Collected data:
+ + +

(** * derisk-research: event payload serializers and the notification queue

    A shallow embedding of
    [data_handler/handler_tools/data_parser/serializers.py]: the three
    pydantic models [DataAccumulatorsSyncEvent], [LiquidationEventData] and
    [WithdrawalEventData], together with the parts of the Python runtime
    their validators call ([int(v, 16)], [str.isdigit], [str.startswith],
    [decimal.Decimal]) and the way pydantic (version 2) runs field
    validators; and of the class [TelegramNotifications] of
    [web_app/telegram/utils.py], with the [asyncio.Queue] it keeps.

    The runtime is CPython's. Code that can raise and that touches the
    thread's decimal context is written in a small monad over the context
    flags. The precision and the exponent limits of the context are a
    parameter, [Context], of the decimal arithmetic and of what divides
    with it; the properties are stated in [decimal.DefaultContext]
    (28 digits) unless they name another context. The rounding mode is
    [ROUND_HALF_EVEN] and the traps are the default ones throughout. *)

From stdpp Require Import gmap strings list.
From Stdlib Require Import ZArith QArith.

Local Open Scope Z_scope.

(** ** Python strings

    A Python [str] is a sequence of Unicode code points; a code point is
    kept as the integer [ord(c)], in [0 .. 0x10FFFF]. *)

Definition str := list Z.

(** An ASCII literal of the source, as a Python string. *)
Definition lit (s : string) : str :=
  (λ a, Z.of_N (Ascii.N_of_ascii a)) <$> String.list_ascii_of_string s.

+ + +

# [EXERCISE DIRECTIONS]
The required output is the exact run of lines from the beginning of the records to the line with "[decimal.Decimal]) and the", that line included.

# [ANSWER SPACE]
(** * derisk-research: event payload serializers and the notification queue

    A shallow embedding of
    [data_handler/handler_tools/data_parser/serializers.py]: the three
    pydantic models [DataAccumulatorsSyncEvent], [LiquidationEventData] and
    [WithdrawalEventData], together with the parts of the Python runtime
    their validators call ([int(v, 16)], [str.isdigit], [str.startswith],
    [decimal.Decimal]) and the way pydantic (version 2) runs field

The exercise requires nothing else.